Leisure

Talking vaginas in Poulton Hall

February 7, 2008


Giant, talking vaginas. It’s the image that comes to mind when one hears the title Vagina Monologues, and which the play’s opening line intentionally invokes. “My vagina’s pissed off,” the first actress declares, before explaining what her “vagina would say if it could.”

To be fair, the monologues don’t only talk about vaginas: they mention cootie-snatchers, cunts and clits as well. The stories encompass a range of races and economic classes, and touch on issues of sexuality and oppression.

Like a flower: No prizes for guessing.
HELEN BURTON

The monologues were first performed in 1996 by their creator Eve Ensler, who played all of the roles herself.

In one particularly amusing monologue, a tax lawyer who has become a professional female escort lap dances and gropes the front-row members of the audience, then proceeds to perform all the different types of orgasmic female moans she can think of. She ends big with the “Georgetown super-fan moan,” which is essentially the fight song followed by the “ROY!” chant.

Since the play’s inception, Ensler has continued to write new monologues so that the piece expands to include new questions about femininity in modern society, and the Georgetown directors decided to include some of these new monologues in their production. One explores the women of Hurricane Katrina and New Orleans as “the vagina of the United States” (when times are good we look to her for fun and sex, but when trouble strikes we turn our backs). Another, chosen in light of recent LGBTQ-related events on campus, tells the story of a trans-gendered woman who places self-respect and true love above the complications of gender and sexual orientation.

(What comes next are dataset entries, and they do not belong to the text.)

(* ===== verification/Parse.v ===== *)
(** String functions of the standard library that the control and graphics
    code of [rssh-terminal] uses: [strip_prefix], [split_once], [find],
    [str::parse] for the integer types, and decimal [to_string]. *)
From S2P Require Import Prelude Text Csi.

(** [strip_prefix] and [strip_suffix]. *)
Fixpoint strip_prefix (p s : rstring) : option rstring :=
  match p, s with
  | [], _ => Some s
  | _ :: _, [] => None
  | a :: p, b :: s => if (a =? b)%Z then strip_prefix p s else None
  end.

Definition strip_suffix (p s : rstring) : option rstring :=
  (λ l, rev l) <$> strip_prefix (rev p) (rev s).

(** [split_once(c)]. *)
Fixpoint split_once (c : Z) (s : rstring) : option (rstring * rstring) :=
  match s with
  | [] => None
  | x :: rest =>
      if (x =? c)%Z then Some ([], rest)
      else (λ p, (x :: p.1, p.2)) <$> split_once c rest
  end.

(** The digit loop of [from_str] for an unsigned type with the given maximum. *)
Fixpoint parse_unsigned_digits (limit acc : Z) (s : rstring) : option Z :=
  match s with
  | [] => Some acc
  | c :: s' =>
      if is_digit c then
        let next := (acc * 10 + (c - 48))%Z in
        if (next <=? limit)%Z then parse_unsigned_digits limit next s' else None
      else None
  end.

(** [str::parse] for an unsigned type: a leading [+] is accepted, alone it is
    not. *)
Definition parse_unsigned (limit : Z) (s : rstring) : option Z :=
  match s with
  | [] => None
  | c :: s' =>
      if (c =? 43)%Z then (if bool_decide (s' = []) then None else parse_unsigned_digits limit 0 s')
      else parse_unsigned_digits limit 0 s
  end.

Definition u8_max : Z := 255.
Definition u32_max : Z := 4294967295.

Definition parse_u8 : rstring → option Z := parse_unsigned u8_max.
Definition parse_u32 : rstring → option Z := parse_unsigned u32_max.
Definition parse_u64 : rstring → option Z := parse_unsigned u64_max.

(** [str::parse::<i32>()]: an optional sign and digits; the negative range
    has one more value. *)
Definition parse_i32 (s : rstring) : option Z :=
  match s with
  | [] => None
  | c :: s' =>
      if (c =? 45)%Z then
        (if bool_decide (s' = []) then None
         else Z.opp <$> parse_unsigned_digits 2147483648 0 s')
      else if (c =? 43)%Z then
        (if bool_decide (s' = []) then None else parse_unsigned_digits i32_max 0 s')
      else parse_unsigned_digits i32_max 0 s
  end.

(** [to_string] of an unsigned integer: the digits of [n], most significant
    first; a [u64] has at most twenty. *)
Fixpoint show_digits (fuel : nat) (n : Z) (acc : rstring) : rstring :=
  match fuel with
  | O => acc
  | S fuel =>
      let acc := (48 + n `mod` 10)%Z :: acc in
      if (n <? 10)%Z then acc else show_digits fuel (n / 10) acc
  end.

Definition show_unsigned (n : Z) : rstring := show_digits 20 n [].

Though much of the play seeks to create a positive vision of the vagina, some scenes fill the small theatre with emotion, like one account of a Bosnian rape scene involving “a broomstick, glass bottles and rifle barrels.”

All the monologues are intriguing on their own, but the play really comes together when they are layered on top of one another, sometimes with small introductions but frequently without fades between scenes.

Though Take Back the Night’s annual production of the Vagina Monologues has been running at Georgetown for the past six years, this is only the second year in a theater space with lighting.

“Back in the first few years, it was only actresses reading from scripts in Bulldog Alley,” said one of the veteran directors of the play, Laura Brienza (COL ’10). It’s now being staged in Poulton Hall, using minimalist props and costumes in a blackbox theatre with only a red “V” as background. The effect is to create an intense space for the provocative language, emotion and subjects of the monologues.

The cast includes a mix of veteran and amateur actresses, and yet none seemed to struggle with performing flamboyant lines like “I love the word cunt” or “my mama caught me touching my cootchie-snatcher,” which could be especially challenging in an intimate setting like Poulton.

Although the text of the monologues is extraordinarily pro-female, even males can appreciate this heart-felt acting and humorous outlook on female anatomy. “We just want people to leave here and be able to think twice about seeing a girl in a short skirt,” said one of the directors, in reference to one particularly saucy monologue in which the actress contends, “My short skirt is not an invitation, a provocation … it does not mean I am stupid … nor is it a license to rape me.”

The production will donate 10% of its proceeds to V-day, a holiday created by Eve Ensler, that falls on a day between February 1 and March 8 every year. The name “V-day” stands for “victory, valentine and vagina” and celebrates the empowerment of women. The rest of the play’s proceeds will go to My Sisters’ Place, a woman’s shelter in D.C.